Today's unemployment data showed jobless numbers holding steady at just 3.3 percent and wages growing, which Kerr said was positive.

"We've got a very strong labour market and there's very good income growth."

At the moment we were nowhere near the conditions that led to the global financial crisis in 2008, Kerr said.

"That was a very different situation. That was a global financial market crisis and banks were under significant stress.

"There is risk that we see something similar but nowhere near as bad as that in the coming year."

Banks had been forced to hold a lot more capital and lending practices were a lot safer than they were a decade ago, Kerr said.

Kiwibank chief executive Jarrod Kerr

KiwiBank's Jarrod Kerr.  Photo: Supplied / Gino Demeer

For those in negative equity it could be hard, but "so long as they've got jobs, they will keep paying off their mortgage".

What would hurt was when mortgages had to be re-fixed under the current rates, Kerr said.

"There are a lot of people, about 45 percent, coming up for re-fixing on their mortgages.

"They've got current rates that they took out last year or the year before that are really attractive, 2, 2.5 percent level, and now they're going on to 6, 7 percent interest rates, which is a massive jump.

"Those households will find themselves with a lot less discretionary income and their ability to spend will be impacted."

While unemployment rates are low, in reality many economists say it needs to be a bit higher to slow down inflation.

"I think the unemployment rate from the Reserve Bank's perspective needs to be closer to 4.5, 5," Kerr said. 
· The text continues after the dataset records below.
(** [forward_[k] = loc; backward_per_reg_[loc.stage][loc.reg].insert(...)]. *)
Definition set_loc_of (k : Z) (loc : tuple_loc_t) (L : layout_t) : layout_t :=
  MkLay (<[k := loc]> (forward_ L)) (alter (map_insert (idx loc) k) (cell loc) (backward_per_reg_ L))
        (keys_sorted_ L) (key_cts_ L).

(** A cell gets the key: [loc = {s, r, idx_to_alloc[s][r]++}]. *)
Definition place (alloc : list Z) (L : layout_t) (k : Z) (c : nat) : list Z * layout_t :=
  (<[c := alloc !!! c + 1]> alloc, set_loc_of k (at_cell c (alloc !!! c)) L).

Definition zeros : list Z := replicate N_CELLS 0.

(** [better_random_impl]: the cell with the fewest keys. *)
Definition better_random_key (st : list Z * layout_t) (pr : Z * Z) : list Z * layout_t :=
  place st.1 st.2 pr.1 (argmin st.1).
Definition better_random_impl (L : layout_t) : layout_t :=
  (foldl better_random_key (zeros, L) (keys_sorted_ L)).2.

(** [even_better_random_impl]: the cell with the least total frequency. *)
Definition even_better_random_key (st : list Z * (list Z * layout_t)) (pr : Z * Z) : list Z * (list Z * layout_t) :=
  let weight := st.1 in
  let c := argmin weight in
  (<[c := weight !!! c + pr.2]> weight, place st.2.1 st.2.2 pr.1 c).
Definition even_better_random_impl (L : layout_t) : layout_t :=
  (foldl even_better_random_key (zeros, (zeros, L)) (keys_sorted_ L)).2.2.

(** [random_spray_impl], with the results of [rand()]. *)
Definition random_spray_key (st : list Z * layout_t) (pr : (Z * Z) * Z) : list Z * layout_t :=
  let '((k, _), rnd) := pr in
  let c := Z.to_nat (rnd mod Z.of_nat N_CELLS) in
  let tl := at_cell c (st.1 !!! c) in
  let L := st.2 in
  (<[c := st.1 !!! c + 1]> st.1,
   MkLay (map_insert k tl (forward_ L)) (alter (map_insert (idx tl) k) c (backward_per_reg_ L)) (keys_sorted_ L) (key_cts_ L)).
Definition random_spray_impl (rands : list Z) (L : layout_t) : layout_t :=
  (foldl random_spray_key (zeros, L) (zip (keys_sorted_ L) rands)).2.

(** [freq_heuristic_impl]: the keys that share a transaction with a key. *)
Definition adj_add (op : Z) (adj : gmap Z (gmap Z Z)) (op2 : Z) : gmap Z (gmap Z Z) :=
  if bool_decide (op ≠ op2)
  then let row := default ∅ (adj !! op) in <[op := <[op2 := default 0 (row !! op2) + 1]> row]> adj
  else adj.
Definition adj_op (ops : txn_t) (adj : gmap Z (gmap Z Z)) (op : Z) : gmap Z (gmap Z Z) :=
  foldl (adj_add op) (match adj !! op with None => <[op := ∅]> adj | Some _ => adj end) ops.
Definition adj_mat (txns : list txn_t) : gmap Z (gmap Z Z) := foldl (λ adj ops, foldl (adj_op ops) adj ops) ∅ txns.

(** How many of the key's neighbours each cell already holds. *)
Definition reg_freqs (L : layout_t) (neighbours : list Z) : list Z :=
  foldl (λ w k, match forward_ L !! k with Some tl => <[cell tl := w !!! cell tl + 1]> w | None => w end) zeros neighbours.

Definition freq_heuristic_key (adj : gmap Z (gmap Z Z)) (st : list Z * layout_t) (pr : Z * Z) : list Z * layout_t :=
  let w := reg_freqs st.2 (map_to_list (default ∅ (adj !! pr.1))).*1 in
  place st.1 st.2 pr.1 (argmin w).
Definition freq_heuristic_impl (txns : list txn_t) (L : layout_t) : layout_t :=
  (foldl (freq_heuristic_key (adj_mat txns)) (zeros, L) (keys_sorted_ L)).2.

(** [layout_t(txns)]. *)
Definition layout_make (txns : list txn_t) : layout_t := even_better_random_impl (lay_init txns).

(** [get_key_ct]; an unknown key dereferences [end()]. *)
Definition get_key_ct (L : layout_t) (key : Z) : outcome Z :=
  match key_cts_ L !! key with Some c => Ok c | None => Fail OutOfBounds end.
"We need to see the economy slow down, we need to see the demand in the economy better match the supply. 

"We need to alleviate the pressures that are out there generating inflation."

Other tools included increasing immigration and investment in new technology.

Immigration definitely helped to fill a lot of the jobs that were not being filled at the moment, Kerr said, "and also making sure that we're investing in the future".

"This is one sort of bugbear of mine that we don't invest enough in this country on key infrastructure, and using the slowdown as an example not to spend is simply not good enough."